I used this code for my project, but i want to calculate or plot error of each class.I have 6 class. how can i do?
def plot_history(net_history):
history = network_history.history
losses = history['loss']
accuracies = history['acc']
plt.xlabel('Epochs')
plt.ylabel('loss')
plt.plot(losses)
plt.figure()
plt.xlabel('Epochs')
plt.ylabel('accuracy')
plt.plot(accuracies)
myinput = layers.Input(shape=(100,200))
conv1 = layers.Conv1D(16, 3, activation='relu', padding='same', strides=2)(myinput)
conv2 = layers.Conv1D(32, 3, activation='relu', padding='same', strides=2)(conv1)
flat = layers.Flatten()(conv2)
out_layer = layers.Dense(6, activation='softmax')(flat)
mymodel = Model(myinput, out_layer)
mymodel.summary()
mymodel.compile(optimizer=keras.optimizers.Adam(),
loss=keras.losses.categorical_crossentropy, metrics=['accuracy'])
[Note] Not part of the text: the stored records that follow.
(** [obj.name = x]. Every object of the store has a [__dict__]; the other
    values (None, numbers, strings, lists, sets) reject new attributes. *)
Definition setattr (obj : value) (name : string) (x : value) : M unit := λ h,
  match obj with
  | VRef l =>
      match h !! l with
      | Some o => (Ok tt, <[l := Object (o_payload o) (<[name := x]> (o_dict o))]> h)
      | None => (Raise (AttributeError name), h)
      end
  | _ => (Raise (AttributeError name), h)
  end.

(** [obj.name], read from the object's [__dict__]. *)
Definition getattr (obj : value) (name : string) : M value := λ h,
  match obj with
  | VRef l =>
      match h !! l ≫= λ o, o_dict o !! name with
      | Some x => (Ok x, h)
      | None => (Raise (AttributeError name), h)
      end
  | _ => (Raise (AttributeError name), h)
  end.

(** A read of the variable [name] in a function whose local variables are
    [locals]. The module binds at its top level only the names of
    [module_names]; a name that is neither local nor bound there (nor a
    builtin) raises [NameError]. The functions of the module read no
    module-level variable as a value, so only the local case returns. *)
Definition module_names : list string :=
  ["functools"; "six"; "Required"; "Provides"; "RequiredProperty";
   "ProvidesProperty"; "_helper"; "required"; "required_property";
   "provides"; "provides_property"].
(** The fallback branch: every tagged element gets [visible], the
    elements keep their identity and order, no observer is created. *)
Lemma fallback_branch w d :
  negb (prefers_reduced_motion w) && has_IntersectionObserver w = false ->
  let d' := scroll_reveal w d in
  map eid (elements d') = map eid (elements d) /\
  (forall e, In e (elements d) -> is_reveal e = true ->
             exists e', In e' (elements d') /\ eid e' = eid e /\
                        is_visible e' = true) /\
  Forall (fun e' => is_reveal e' = true -> is_visible e' = true) (elements d') /\
  observers d' = observers d.
Proof.
  intros Hw d'. subst d'. unfold scroll_reveal. rewrite Hw. simpl.
  fold reveal_now. repeat split.
  - rewrite map_map. apply map_ext. apply reveal_now_eid.
  - intros e Hin Hr. exists (reveal_now e). repeat split.
    + now apply in_map.
    + apply reveal_now_eid.
    + unfold reveal_now. rewrite Hr. apply is_visible_add_visible.
  - apply Forall_forall. intros e' Hin.
    apply in_map_iff in Hin. destruct Hin as (e & <- & _).
    apply reveal_now_visible.
Qed.

(** With motion allowed and the API present nothing is revealed at
    initialization: one observer is created, on the tagged elements. *)
Lemma observer_branch d :
  let w := {| prefers_reduced_motion := false;
              has_IntersectionObserver := true |} in
  elements (scroll_reveal w d) = elements d /\
  observers (scroll_reveal w d) =
    observers d ++ [ {| observed := map eid (filter is_reveal (elements d)) |} ].
Proof. split; reflexivity. Qed.

(** C8: when the reduced-motion preference is set, initialization makes
    every element tagged for reveal visible, whether or not the observer
    API exists, and the block creates no observer, so that nothing is
    observed. *)
Theorem reduced_motion_reveals_all_without_observer :
  forall (api : bool) (d : document),
    let w := {| prefers_reduced_motion := true;
                has_IntersectionObserver := api |} in
    let d' := scroll_reveal w d in
    map eid (elements d') = map eid (elements d) /\
    (forall e, In e (elements d) -> is_reveal e = true ->
               exists e', In e' (elements d') /\ eid e' = eid e /\
                          is_visible e' = true) /\
    Forall (fun e' => is_reveal e' = true -> is_visible e' = true) (elements d') /\
    observers d' = observers d.
Proof. intros api d w. apply fallback_branch. reflexivity. Qed.

Lemma reduced_motion_reveals_all_without_observer_witness :
  (exists e',
      In e' (elements (scroll_reveal
                         {| prefers_reduced_motion := true;
                            has_IntersectionObserver := true |}
                         sample_document)) /\
      eid e' = 1 /\ is_visible e' = true) /\
  observers (scroll_reveal {| prefers_reduced_motion := true;
                              has_IntersectionObserver := true |}
                           sample_document) = [].
Proof.
  destruct (reduced_motion_reveals_all_without_observer true sample_document)
    as (_ & Hvis & _ & Hobs).
  split; [|exact Hobs].
  apply (Hvis {| eid := 1; classList := ["card"%string; "reveal"%string] |}).
  - now left.
  - reflexivity.
Defined.

(** C9: when the IntersectionObserver API is missing, initialization
    takes the same fallback: every element tagged for reveal is made
    visible, even with the reduced-motion preference unset. *)
Theorem missing_observer_api_reveals_all :
  forall (reduce : bool) (d : document),
    let w := {| prefers_reduced_motion := reduce;
                has_IntersectionObserver := false |} in
    let d' := scroll_reveal w d in
    map eid (elements d') = map eid (elements d) /\
    (forall e, In e (elements d) -> is_reveal e = true ->
               exists e', In e' (elements d') /\ eid e' = eid e /\
                          is_visible e' = true) /\
    Forall (fun e' => is_reveal e' = true -> is_visible e' = true) (elements d') /\
    observers d' = observers d /\
    scroll_reveal w d =
      scroll_reveal {| prefers_reduced_motion := true;
                       has_IntersectionObserver := false |} d.
Proof.
  intros reduce d w d'.
  assert (Hw : negb (prefers_reduced_motion w) && has_IntersectionObserver w
               = false) by (simpl; apply andb_false_r).
  destruct (fallback_branch w d Hw) as (H1 & H2 & H3 & H4).
  repeat split; try assumption.
  unfold scroll_reveal. simpl. now rewrite andb_false_r.
Qed.

Lemma missing_observer_api_reveals_all_witness :
  exists e',
    In e' (elements (scroll_reveal
                       {| prefers_reduced_motion := false;
                          has_IntersectionObserver := false |}
                       sample_document)) /\
    eid e' = 1 /\ is_visible e' = true.
Proof.
  destruct (missing_observer_api_reveals_all false sample_document)
    as (_ & Hvis & _).
  apply (Hvis {| eid := 1; classList := ["card"%string; "reveal"%string] |}).
  - now left.
  - reflexivity.
Defined.

End RevealFacts.

(** ** Back-to-top button *)

Module BackToTopFacts.

Import BackToTop.

Lemma js_gt_spec a b : js_gt a b = true <-> (b < a)%Q.
Proof.
  unfold js_gt. rewrite negb_true_iff.
  split; intro H.
  - apply Qnot_le_lt. intro Hle. apply Qle_bool_iff in Hle. congruence.
  - destruct (Qle_bool a b) eqn:E; [|reflexivity].
    apply Qle_bool_iff in E. exfalso. now apply (Qlt_not_le b a).
Qed.

Lemma fab_visible_update y st : fab_visible (update y st) = js_gt y threshold.
Proof. apply ClassListFacts.contains_toggle_same. Qed.

Lemma fab_visible_after_scroll y st :
  ticking st = false ->
  fab_visible (on_animation_frame y (onScroll st)) = js_gt y threshold.
Proof.
  intro H. unfold onScroll. rewrite H. unfold on_animation_frame.
  cbn [negb frames_requested]. apply fab_visible_update.
Qed.
(** What a successful run amounts to. *)
Lemma fetch_gmail_data_async_Ok sched1 sched2 fr :
  fetch_gmail_data_async sched1 sched2 = Ok fr <->
  exists ids details,
    get_labels = Ok (labels fr) /\
    get_profile = Ok (profile fr) /\
    get_message_list 10 = Ok (JList ids) /\
    get_message_details <$> ids = Ok <$> details /\
    mapM parse_message details = Ok (emails fr).
Proof.
  unfold Gmail.fetch_gmail_data_async. split.
  - destruct (gather sched1 _) as [phase1|] eqn:H1; rsimpl; [|done].
    apply gather_Ok in H1.
    destruct phase1 as [|l [|p [|mids [|]]]]; try done.
    injection H1 as Hl Hp Hm.
    destruct (get_message_list_Ok _ _ Hm) as [ids ->].
    cbn [py_iter]. rsimpl.
    destruct (gather sched2 _) as [details|] eqn:H2; rsimpl; [|done].
    apply gather_Ok in H2.
    destruct (mapM _ details) as [parsed|] eqn:H3; rsimpl; [|done].
    intros [= <-]. by exists ids, details.
  - intros (ids & details & Hl & Hp & Hm & Hd & Hparse).
    rewrite (proj2 (gather_Ok sched1 _ [labels fr; profile fr; JList ids]))
      by (cbn; by rewrite Hl, Hp, Hm).
    rsimpl. cbn [py_iter]. rsimpl.
    rewrite (proj2 (gather_Ok sched2 _ details) Hd). rsimpl.
    rewrite Hparse. rsimpl. by destruct fr.
Qed.

(** Claim C4.  When the orchestrator returns a result, whatever the
    completion orders [sched1] and [sched2] of the two batches of
    requests, the emails are, position by position, the records parsed
    from the details fetched for the ids of the message-id list. *)
Theorem emails_follow_id_order sched1 sched2 fr :
  fetch_gmail_data_async sched1 sched2 = Ok fr ->
  exists ids,
    get_message_list 10 = Ok (JList ids) /\
    Forall2 (fun message_id record =>
               exists detail,
                 get_message_details message_id = Ok detail /\
                 parse_message detail = Ok record)
            ids (emails fr).
Proof.
  intros (ids & details & _ & _ & Hm & Hd & Hparse)%fetch_gmail_data_async_Ok.
  exists ids. split; [done|].
  apply mapM_result_Ok in Hparse.
  assert (Forall2 (fun message_id detail =>
                     get_message_details message_id = Ok detail) ids details)
    as Hdetails.
  { clear -Hd. revert details Hd.
    induction ids as [|i ids IH]; intros [|d details]; try done.
    cbn. intros [= ? ?]. constructor; auto. }
  clear -Hdetails Hparse. revert Hparse. generalize (emails fr).
  induction Hdetails as [|i d ids details Hi _ IH]; intros recs;
    inversion 1; subst; constructor; eauto.
Qed.
(** * Sedma berie tri: the rules engine and the room server, verified

    A shallow embedding of [card.py], [game_logic.py] and the parts of
    [server.py] that own rooms, results and display names, followed by the
    properties the specification states about them.

    Python objects are mutated in place; here every method is a computation
    in a state-and-exception monad over the object it mutates.  Python
    integers are unbounded, hence [Z].  A [deque] is a list whose head is
    the left end: [popleft] takes the head, [append] adds at the tail. *)

From stdpp Require Import gmap strings list pretty sorting.
From Stdlib Require Import ZArith Ascii.

Open Scope Z_scope.

(** ** Python primitives *)

(** The exceptions the modelled code can raise. *)
Inductive Exn := IndexError | ZeroDivisionError | AttributeError | KeyError.

Inductive Result (A : Type) :=
  | Ok (a : A)
  | Raise (e : Exn).
Arguments Ok {A} a.
Arguments Raise {A} e.

(** A method of an object of type [Σ]: it reads and writes the object,
    consumes randomness from the generator state [Rng] (Python keeps it in
    the [random] module), and returns a value or raises.  An exception ends
    the computation; the half-updated object it would leave behind in
    Python is not kept. *)
Definition M (Rng Σ A : Type) : Type := Σ → Rng → Result (A * Σ * Rng).

Definition ret {Rng Σ A} (a : A) : M Rng Σ A := λ s r, Ok (a, s, r).

Definition bind {Rng Σ A B} (m : M Rng Σ A) (k : A → M Rng Σ B) : M Rng Σ B :=
  λ s r, match m s r with
         | Ok (a, s', r') => k a s' r'
         | Raise e => Raise e
         end.

Definition raise {Rng Σ A} (e : Exn) : M Rng Σ A := λ _ _, Raise e.
Definition get {Rng Σ} : M Rng Σ Σ := λ s r, Ok (s, s, r).
Definition put {Rng Σ} (s : Σ) : M Rng Σ unit := λ _ r, Ok (tt, s, r).
Definition modify {Rng Σ} (f : Σ → Σ) : M Rng Σ unit := λ s r, Ok (tt, f s, r).

Declare Scope py_scope.
Delimit Scope py_scope with py.
Notation "x <- m ;; k" := (bind m (λ x, k))
  (at level 100, m at next level, right associativity) : py_scope.
Notation "m ;;; k" := (bind m (λ _, k))
  (at level 100, right associativity) : py_scope.
Open Scope py_scope.

(** [l[i]]: a negative index counts from the end; out of range raises. *)
Definition py_index {A} (l : list A) (i : Z) : option nat :=
  let n := Z.of_nat (length l) in
  if bool_decide (0 ≤ i < n) then Some (Z.to_nat i)
  else if bool_decide (- n ≤ i < 0) then Some (Z.to_nat (n + i))
  else None.

Definition getitem {Rng Σ A} (l : list A) (i : Z) : M Rng Σ A :=
  match py_index l i ≫= (l !!.) with
  | Some x => ret x
  | None => raise IndexError
  end.

(** [a % b] with Python's sign convention (that of the divisor). *)
Definition py_mod {Rng Σ} (a b : Z) : M Rng Σ Z :=
  if bool_decide (b = 0) then raise ZeroDivisionError else ret (a `mod` b).

(** [[f(x) for x in l]] where [f] may raise. *)
Fixpoint mapM {Rng Σ A B} (f : A → M Rng Σ B) (l : list A) : M Rng Σ (list B) :=
  match l with
  | [] => ret []
  | x :: l' => y <- f x ;; ys <- mapM f l' ;; ret (y :: ys)
  end.

(** [for x in l: f(x)]. *)
Fixpoint forM_ {Rng Σ A} (l : list A) (f : A → M Rng Σ unit) : M Rng Σ unit :=
  match l with
  | [] => ret tt
  | x :: l' => f x ;;; forM_ l' f
  end.

(** [l.sort(key=key)] with integer keys: Python's sort is stable, and so is
    this insertion sort, which places an element before the first one whose
    key is not smaller. *)
Fixpoint insert_by {A} (key : A → Z) (x : A) (l : list A) : list A :=
  match l with
  | [] => [x]
  | y :: l' => if bool_decide (key x ≤ key y) then x :: l else y :: insert_by key x l'
  end.

Definition sort_by {A} (key : A → Z) (l : list A) : list A :=
  foldr (insert_by key) [] l.

(** A Python [str] is modelled by its UTF-8 encoding, one [ascii] per
    byte (a [str] with a lone surrogate has no encoding and is outside the
    model).

    [len(s)] counts code points: the bytes that are not continuation bytes
    ([10xxxxxx], 128 to 191). *)
Definition py_len (s : string) : nat :=
  length (filter (λ c, ¬ (128 ≤ nat_of_ascii c < 192)%nat) (String.list_ascii_of_string s)).

(** [str.isspace] for one code point, by the length of its encoding.  The
    whitespace code points are U+0009 to U+000D, U+001C to U+0020 (one
    byte); U+0085 and U+00A0 (two bytes, [C2 85] and [C2 A0]); U+1680
    ([E1 9A 80]), U+2000 to U+200A ([E2 80 80] to [E2 80 8A]), U+2028,
    U+2029, U+202F ([E2 80 A8], [E2 80 A9], [E2 80 AF]), U+205F
    ([E2 81 9F]) and U+3000 ([E3 80 80]) (three bytes). *)
Definition py_isspace (c : ascii) : bool :=
  let n := nat_of_ascii c in
  (bool_decide (9 ≤ n ≤ 13) || bool_decide (28 ≤ n ≤ 32))%nat.

Definition py_isspace2 (c d : ascii) : bool :=
  let c := nat_of_ascii c in
  let d := nat_of_ascii d in
  bool_decide (c = 194 ∧ (d = 133 ∨ d = 160))%nat.

Definition py_isspace3 (c d e : ascii) : bool :=
  let c := nat_of_ascii c in
  let d := nat_of_ascii d in
  let e := nat_of_ascii e in
  bool_decide ((c = 225 ∧ d = 154 ∧ e = 128)
               ∨ (c = 226 ∧ d = 128 ∧ (128 ≤ e ≤ 138 ∨ e = 168 ∨ e = 169 ∨ e = 175))
               ∨ (c = 226 ∧ d = 129 ∧ e = 159)
               ∨ (c = 227 ∧ d = 128 ∧ e = 128))%nat.

(** [str.lstrip()]: whitespace code points are dropped from the left. *)
Fixpoint lstrip (s : string) : string :=
  match s with
  | String c s1 =>
      if py_isspace c then lstrip s1
      else
        match s1 with
        | String d s2 =>
            if py_isspace2 c d then lstrip s2
            else
              match s2 with
              | String e s3 => if py_isspace3 c d e then lstrip s3 else s
              | EmptyString => s
              end
        | EmptyString => s
        end
  | EmptyString => EmptyString
  end.

(** [str.rstrip()] on the reversed bytes: the last byte of a code point
    comes first. *)
Fixpoint rstrip_rev (s : string) : string :=
  match s with
  | String e s1 =>
      if py_isspace e then rstrip_rev s1
      else
        match s1 with
        | String d s2 =>
            if py_isspace2 d e then rstrip_rev s2
            else
              match s2 with
              | String c s3 => if py_isspace3 c d e then rstrip_rev s3 else s
              | EmptyString => s
              end
        | EmptyString => s
        end
  | EmptyString => EmptyString
  end.

(** [str.strip()]. *)
Definition strip (s : string) : string :=
  String.rev (rstrip_rev (String.rev (lstrip s))).

(** Truthiness of a list or deque: non-empty. *)
Definition truthy {A} (l : list A) : bool :=
  match l with [] => false | _ => true end.

(** ** card.py *)

Module card.

(** [Card]: the [image] attribute is a rendering asset and is not
    modelled.  A [Card] defines neither [__bool__] nor [__len__], so every
    card is truthy. *)
Record Card := mkCard { name : string; value : Z; suit : string }.

#[global] Instance Card_eq_dec : EqDecision Card.
Proof. solve_decision. Defined.

End card.

Export card(Card, mkCard, Card_eq_dec).

(** [random.shuffle], the one use of the generator: it returns the
    reordered list and the next generator state. *)
Class Random (Rng : Type) := random_shuffle : list Card → Rng → list Card * Rng.

(** ** game_logic.py *)

Module game_logic.

Record Game := mkGame {
  num_players : Z;
  players : list (list Card);
  draw_pile : list Card;
  discard_pile : list Card;
  current_player : Z;
  _card_cache : list (string * Card)
}.

Definition set_players (f : list (list Card) → list (list Card)) (g : Game) : Game :=
  mkGame (num_players g) (f (players g)) (draw_pile g) (discard_pile g)
         (current_player g) (_card_cache g).
Definition set_draw_pile (f : list Card → list Card) (g : Game) : Game :=
  mkGame (num_players g) (players g) (f (draw_pile g)) (discard_pile g)
         (current_player g) (_card_cache g).
Definition set_discard_pile (f : list Card → list Card) (g : Game) : Game :=
  mkGame (num_players g) (players g) (draw_pile g) (f (discard_pile g))
         (current_player g) (_card_cache g).
Definition set_current_player (p : Z) (g : Game) : Game :=
  mkGame (num_players g) (players g) (draw_pile g) (discard_pile g)
         p (_card_cache g).
Definition set_card_cache (c : list (string * Card)) (g : Game) : Game :=
  mkGame (num_players g) (players g) (draw_pile g) (discard_pile g)
         (current_player g) c.

(** [Game.__init__]: [int(num_players)] is the identity on an [int]. *)
Definition __init__ (num_players : Z) : Game :=
  let n := Z.max 2 num_players in
  mkGame n (replicate (Z.to_nat n) []) [] [] 0 [].

Section methods.
Context {Rng : Type} `{!Random Rng}.
#[local] Abbreviation M := (M Rng Game).

(** [random.shuffle(x)] as a computation on the generator state. *)
Definition shuffle (l : list Card) : M (list Card) :=
  λ g r, let '(l', r') := random_shuffle l r in Ok (l', g, r').

(** [self.players[i].append(c)]. *)
Definition hand_append (i : Z) (c : Card) : M unit :=
  g <- get ;;
  match py_index (players g) i with
  | Some k =>
      match players g !! k with
      | Some hand => modify (set_players <[k := hand ++ [c]]>)
      | None => raise IndexError
      end
  | None => raise IndexError
  end.

(** [self.players[i].pop(j)]. *)
Definition hand_pop (i j : Z) : M Card :=
  g <- get ;;
  match py_index (players g) i with
  | Some k =>
      match players g !! k with
      | Some hand =>
          match py_index hand j with
          | Some kj =>
              match hand !! kj with
              | Some c => modify (set_players <[k := delete kj hand]>) ;;; ret c
              | None => raise IndexError
              end
          | None => raise IndexError
          end
      | None => raise IndexError
      end
  | None => raise IndexError
  end.

Definition _refresh_draw_pile : M unit :=
  g <- get ;;
  if bool_decide (Z.of_nat (length (discard_pile g)) ≤ 1) then ret tt
  else
    top_card <- getitem (discard_pile g) (-1) ;;
    let cards_to_shuffle := removelast (discard_pile g) in
    cards_to_shuffle <- shuffle cards_to_shuffle ;;
    modify (set_draw_pile (λ _, cards_to_shuffle)) ;;;
    modify (set_discard_pile (λ _, [top_card])).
network_history = mymodel.fit(X_train, Y_train, batch_size=128,epochs=5, validation_split=0.2)
plot_history(network_history)
test_loss, test_acc = mymodel.evaluate(X_test, Y_test)
test_labels_p = mymodel.predict(X_test)
A simple way to evaluate a classifier is the classification_report
in scikit-learn:
from sklearn.metrics import classification_report
....
# Actual predictions here, not just probabilities
pred = numpy.round(mymodel.predict(X_test))
print(classification_report(Y_test, pred))
where Y_test
is a list of one-hot vectors.
This will show you precision, recall and f1 measure for each class. The downside is that it only considers whether the prediction was correct or incorrect and doesn't incorporate the certainty of the model.